Fin janvier, Paul Kagame évoquait « de très bons progrès » sur le sujet et une « conclusion prochaine » de négociations entamées fin 2019. Dans le même temps, alors que depuis plusieurs mois Kigali est sous pression internationale en raison de son soutien au M23, le Qatar a apporté en février 5 millions de dollars à la lutte contre la pauvreté dans le pays. Enfin, on se rappelle que le Qatar avait joué un rôle de facilitateur dans la grâce et la libération de l’opposant Paul Rusesabagina, qui avait pu quitter les geôles rwandaises pour retrouver sa famille aux États-Unis via Doha.
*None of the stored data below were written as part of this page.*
(* ===== verification/CrashDemo.v ===== *)
(** * crash-demo

    Models [src/tools/crash_demo.cpp]: an appender that writes a batch, fsyncs the log and only
    then notes the batch in an ack file, and a verifier that opens the log again and looks for
    every batch of the ack file.  A printed line is a value of [Line].  The appender runs until
    it is killed: [append_loop] goes on for as many batches as it is given, and [None] in place
    of an exit code says that it is still running. *)
From S2P Require Import Prelude Base RecordBatch SparseIndex Disk Text Segment Log.
From S2P Require Import Posix RealDisk.
Import Strto.

Module AckFile.

Record Ack := mkAck { base_offset : Z; count : Z }.

Record t := mk { id_ : Z; pos_ : Z }.

#[export] Instance AckFile_eta : Settable t := fun a => mk (id_ a) (pos_ a).

Definition new : t := mk kInvalidFile 0.

(** A line of the file. *)
Definition line (base_offset count : Z) : chars := to_chars base_offset ++ space :: to_chars count ++ [newline].

(** The [while] of [read_all] over the text; every turn takes a newline out of it. *)
Fixpoint parse (fuel : nat) (text : chars) : list Ack :=
  match fuel with
  | O => []
  | S fuel' =>
      match split_at newline text with
      | (_, None) => []
      | (line, Some rest) =>
          match split_at space line with
          | (_, None) => parse fuel' rest
          | (_, Some behind) => mkAck (strtoul 10 line) (strtoul 10 behind) :: parse fuel' rest
          end
      end
  end.

Section File.
Context {D : Type} `{Disk.t D}.

Definition open_for_append (path : chars) (a : t) (d : D) : Status * t * D :=
  match Disk.open path kCreate d with
  | (fail e, d) => (fail e, a, d)
  | (Ok file, d) =>
      let a := a <| id_ := file |> in
      match Disk.size file d with
      | (fail e, d) => (fail e, a, d)
      | (Ok size, d) => (Ok tt, a <| pos_ := size |>, d)
      end
  end.

Definition record (base_offset count : Z) (a : t) (d : D) : Status * t * D :=
  match Disk.pwrite (id_ a) (bytes_of (line base_offset count)) (pos_ a) d with
  | (fail e, d) => (fail e, a, d)
  | (Ok written, d) =>
      let a := a <| pos_ := u64 (pos_ a + written) |> in
      let '(st, d) := Disk.fsync (id_ a) d in
      (st, a, d)
  end.

Definition read_all (path : chars) (d : D) : list Ack * D :=
  match Disk.open path kRead d with
  | (fail _, d) => ([], d)
  | (Ok file, d) =>
      match Disk.size file d with
      | (fail _, d) => ([], d)
      | (Ok size, d) =>
          let '(got, d) := Disk.pread file size 0 d in
          let d := Disk.close file d in
          match got with
          | fail _ => ([], d)
          | Ok bytes => (parse (length bytes) (chars_of bytes), d)
          end
      end
  end.

End File.

End AckFile.

Module CrashDemo.

Inductive Line :=
  | CannotOpenLog (e : ErrorCode)
  | CannotOpenAcks (e : ErrorCode)
  | WritingFrom (offset records : Z)
  | AppendError (e : ErrorCode)
  | FsyncFailed (e : ErrorCode)
  | AckFailed (e : ErrorCode)
  | BatchesAcked (batches next : Z)
  | NoAcks
  | RecoveryLine (r : Log.RecoveryReport)
  | LogLine (start next : Z)
  | AcksLine (batches records highest : Z)
  | LostOffsets (first last log_end : Z)
  | LostUnreadable (offset : Z)
  | WrongBatch (offset : Z)
  | WrongBytes (offset : Z)
  | CheckedLine (records : Z)
  | ExtraLine (records : Z)
  | Failed (missing mismatched : Z)
  | EveryAckSurvived
  | UnknownOption (key : chars)
  | Usage.

Definition payload_for (offset : Z) : list Z :=
  resize_with (code ".") 64 (bytes_of (lit "record-" ++ to_chars offset ++ lit "-")).

Definition options : Log.Options := Log.mkOptions (64 * 1024) kDefaultIndexIntervalBytes.
Definition no_meta : BatchMeta := mkBatchMeta 0 false 0 0 0 0.

Section Demo.
Context {D : Type} `{Disk.t D}.

(** ** append *)

Section Append.
Context (records_per_batch max_batches : Z).

(** The variables of the loop. *)
Record Appender := mkAppender { builder : BatchBuilder.t; acks : AckFile.t; log : Log.t }.

#[export] Instance Appender_eta : Settable Appender := fun a => mkAppender (builder a) (acks a) (log a).

Fixpoint add_values (n : nat) (offset : Z) (b : BatchBuilder.t) : bool * BatchBuilder.t :=
  match n with
  | O => (true, b)
  | S n' =>
      match BatchBuilder.add_record b (payload_for offset) with
      | (fail _, b) => (false, b)
      | (Ok _, b) => add_values n' (u64 (offset + 1)) b
      end
  end.

(** The body of the loop: whether it goes on, or returns 1. *)
Definition append_batch (batch : Z) (a : Appender) (d : D) : bool * list Line * Appender * D :=
  let '(added, b) := add_values (Z.to_nat records_per_batch) (Log.next_offset_ (log a)) (BatchBuilder.clear (builder a)) in
  let a := a <| builder := b |> in
  if negb added then (false, [], a, d)
  else
    let '(assigned, b, l, d) := Log.append (builder a) no_meta (log a) d in
    let a := a <| builder := b |> <| log := l |> in
    match assigned with
    | fail e => (false, [AppendError e], a, d)
    | Ok base =>
        match Log.fsync (log a) d with
        | (fail e, d) => (false, [FsyncFailed e], a, d)
        | (Ok _, d) =>
            let '(st, f, d) := AckFile.record base records_per_batch (acks a) d in
            let a := a <| acks := f |> in
            match st with
            | fail e => (false, [AckFailed e], a, d)
            | Ok _ =>
                (true, if batch mod 200 =? 0 then [BatchesAcked (u64 (batch + 1)) (Log.next_offset_ (log a))] else [], a, d)
            end
        end
    end.

Fixpoint append_loop (fuel : nat) (batch : Z) (a : Appender) (d : D) : option Z * list Line * Appender * D :=
  if negb ((max_batches =? 0) || (batch <? max_batches)) then (Some 0, [], a, d)
  else
    match fuel with
    | O => (None, [], a, d)
    | S fuel' =>
        match append_batch batch a d with
        | (false, lines, a, d) => (Some 1, lines, a, d)
        | (true, lines, a, d) =>
            let '(r, more, a, d) := append_loop fuel' (u64 (batch + 1)) a d in (r, lines ++ more, a, d)
        end
    end.

End Append.

(** Up to the loop: the log and the ack file, or what is printed. *)
Definition start_append (dir acks_path : chars) (d : D) : (list Line + Appender) * D :=
  match Log.open dir options d with
  | (fail e, d) => (inl [CannotOpenLog e], d)
  | (Ok l, d) =>
      match AckFile.open_for_append acks_path AckFile.new d with
      | (fail e, _, d) => (inl [CannotOpenAcks e], Log.destroy l d)
      | (Ok _, f, d) => (inr (mkAppender BatchBuilder.new f l), d)
      end
  end.

Definition run_append (fuel : nat) (dir acks_path : chars) (records_per_batch max_batches : Z) (d : D) : option Z * list Line * D :=
  match start_append dir acks_path d with
  | (inl lines, d) => (Some 1, lines, d)
  | (inr a, d) =>
      let first := WritingFrom (Log.next_offset_ (log a)) records_per_batch in
      match append_loop records_per_batch max_batches fuel 0 a d with
      | (None, lines, _, d) => (None, first :: lines, d)
      | (Some code, lines, a, d) => (Some code, first :: lines, Log.destroy (log a) d)
      end
  end.

(** ** verify *)

(** The records of a batch against what they were written as. *)
Fixpoint check_values (offset : Z) (values : list (list Z)) : list Line * Z * Z :=
  match values with
  | [] => ([], 0, 0)
  | value :: rest =>
      let '(lines, checked, mismatched) := check_values (u64 (offset + 1)) rest in
      if bool_decide (value = payload_for offset) then (lines, checked + 1, mismatched)
      else (WrongBytes offset :: lines, checked + 1, mismatched + 1)
  end.

(** The body of the loop over the acks: lines, [checked], [missing], [mismatched]. *)
Definition verify_ack (l : Log.t) (ack : AckFile.Ack) (d : D) : list Line * Z * Z * Z * D :=
  let base := AckFile.base_offset ack in
  let last := u64 (base + AckFile.count ack) in
  if Log.next_offset_ l <? last
  then ([LostOffsets base (u64 (last - 1)) (Log.next_offset_ l)], 0, AckFile.count ack, 0, d)
  else
    match Log.read l base (256 * 1024) d with
    | (fail _, d) | (Ok [], d) => ([LostUnreadable base], 0, AckFile.count ack, 0, d)
    | (Ok framed, d) =>
        match decode_header framed with
        | fail _ => ([WrongBatch base], 0, 0, 1, d)
        | Ok header =>
            if negb (RecordBatch.base_offset header =? base) then ([WrongBatch base], 0, 0, 1, d)
            else
              let '(lines, checked, mismatched) := check_values base (RecordIterator.records framed) in
              (lines, checked, 0, mismatched, d)
        end
    end.

Fixpoint verify_acks (l : Log.t) (acks : list AckFile.Ack) (d : D) : list Line * Z * Z * Z * D :=
  match acks with
  | [] => ([], 0, 0, 0, d)
  | ack :: rest =>
      let '(lines, c, m, x, d) := verify_ack l ack d in
      let '(more, c', m', x', d) := verify_acks l rest d in
      (lines ++ more, u64 (c + c'), u64 (m + m'), u64 (x + x'), d)
  end.

Definition no_ack : AckFile.Ack := AckFile.mkAck 0 0.

Definition run_verify (dir acks_path : chars) (d : D) : Z * list Line * D :=
  match AckFile.read_all acks_path d with
  | ([], d) => (1, [NoAcks], d)
  | (acks, d) =>
      match Log.open dir options d with
      | (fail e, d) => (1, [CannotOpenLog e], d)
      | (Ok l, d) =>
          let acked_records := u64 (foldr (fun ack n => AckFile.count ack + n) 0 acks) in
          let back := default no_ack (last acks) in
          let acked_end := u64 (AckFile.base_offset back + AckFile.count back) in
          let '(lines, checked, missing, mismatched, d) := verify_acks l acks d in
          let extra := if acked_end <? Log.next_offset_ l then Log.next_offset_ l - acked_end else 0 in
          let failed := (0 <? missing) || (0 <? mismatched) in
          ((if failed then 1 else 0),
           [RecoveryLine (Log.recovery_ l); LogLine (Log.start_offset_ l) (Log.next_offset_ l);
            AcksLine (zlen acks) acked_records (u64 (acked_end - 1))] ++ lines ++ [CheckedLine checked] ++
           (if 0 <? extra then [ExtraLine extra] else []) ++
           [if failed then Failed missing mismatched else EveryAckSurvived], Log.destroy l d)
      end
  end.

End Demo.

(** ** The command line *)

Record Args := mkArgs { dir : chars; acks_path : chars; records_per_batch : Z; batches : Z }.

#[export] Instance Args_eta : Settable Args := fun a => mkArgs (dir a) (acks_path a) (records_per_batch a) (batches a).

(** Pairs of a key and a value; one that is left over is not looked at. *)
Fixpoint parse_args (args : list chars) (a : Args) : Args + (Z * list Line) :=
  match args with
  | key :: value :: rest =>
      if bool_decide (key = lit "--dir") then parse_args rest (a <| dir := value |>)
      else if bool_decide (key = lit "--acks") then parse_args rest (a <| acks_path := value |>)
      else if bool_decide (key = lit "--records-per-batch") then parse_args rest (a <| records_per_batch := u32 (strtoul 10 value) |>)
      else if bool_decide (key = lit "--batches") then parse_args rest (a <| batches := strtoul 10 value |>)
      else inr (2, [UnknownOption key; Usage])
  | _ => inl a
  end.

Definition main {K} `{Posix K} (args : list chars) (fuel : nat) (kernel : K) : option Z * list Line * K :=
  let usage := (Some 2, [Usage], kernel) in
  match args with
  | [] => usage
  | mode :: rest =>
      match parse_args rest (mkArgs [] [] 4 0) with
      | inr (code, lines) => (Some code, lines, kernel)
      | inl a =>
          if bool_decide (dir a = []) || bool_decide (acks_path a = []) || (records_per_batch a =? 0) then usage
          else if bool_decide (mode = lit "append") then
            match run_append fuel (dir a) (acks_path a) (records_per_batch a) (batches a) (RealDisk.new kernel) with
            | (None, lines, d) => (None, lines, RealDisk.kernel d)
            | (Some code, lines, d) => (Some code, lines, RealDisk.destroy d)
            end
          else if bool_decide (mode = lit "verify") then
            let '(code, lines, d) := run_verify (dir a) (acks_path a) (RealDisk.new kernel) in (Some code, lines, RealDisk.destroy d)
          else usage
      end
  end.

End CrashDemo.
Le Qatar est donc très proche de Kigali, mais il entretient également de bonnes relations avec Kinshasa. Felix Tshisekedi s’y est rendu à plusieurs reprises, la dernière fois début janvier, il y a même établi une ambassade. Les deux pays ont signé un accord de coopération en 2021 prévoyant le développement ou la modernisation de plusieurs ports et aéroports congolais, des projets dont la concrétisation est toujours en cours.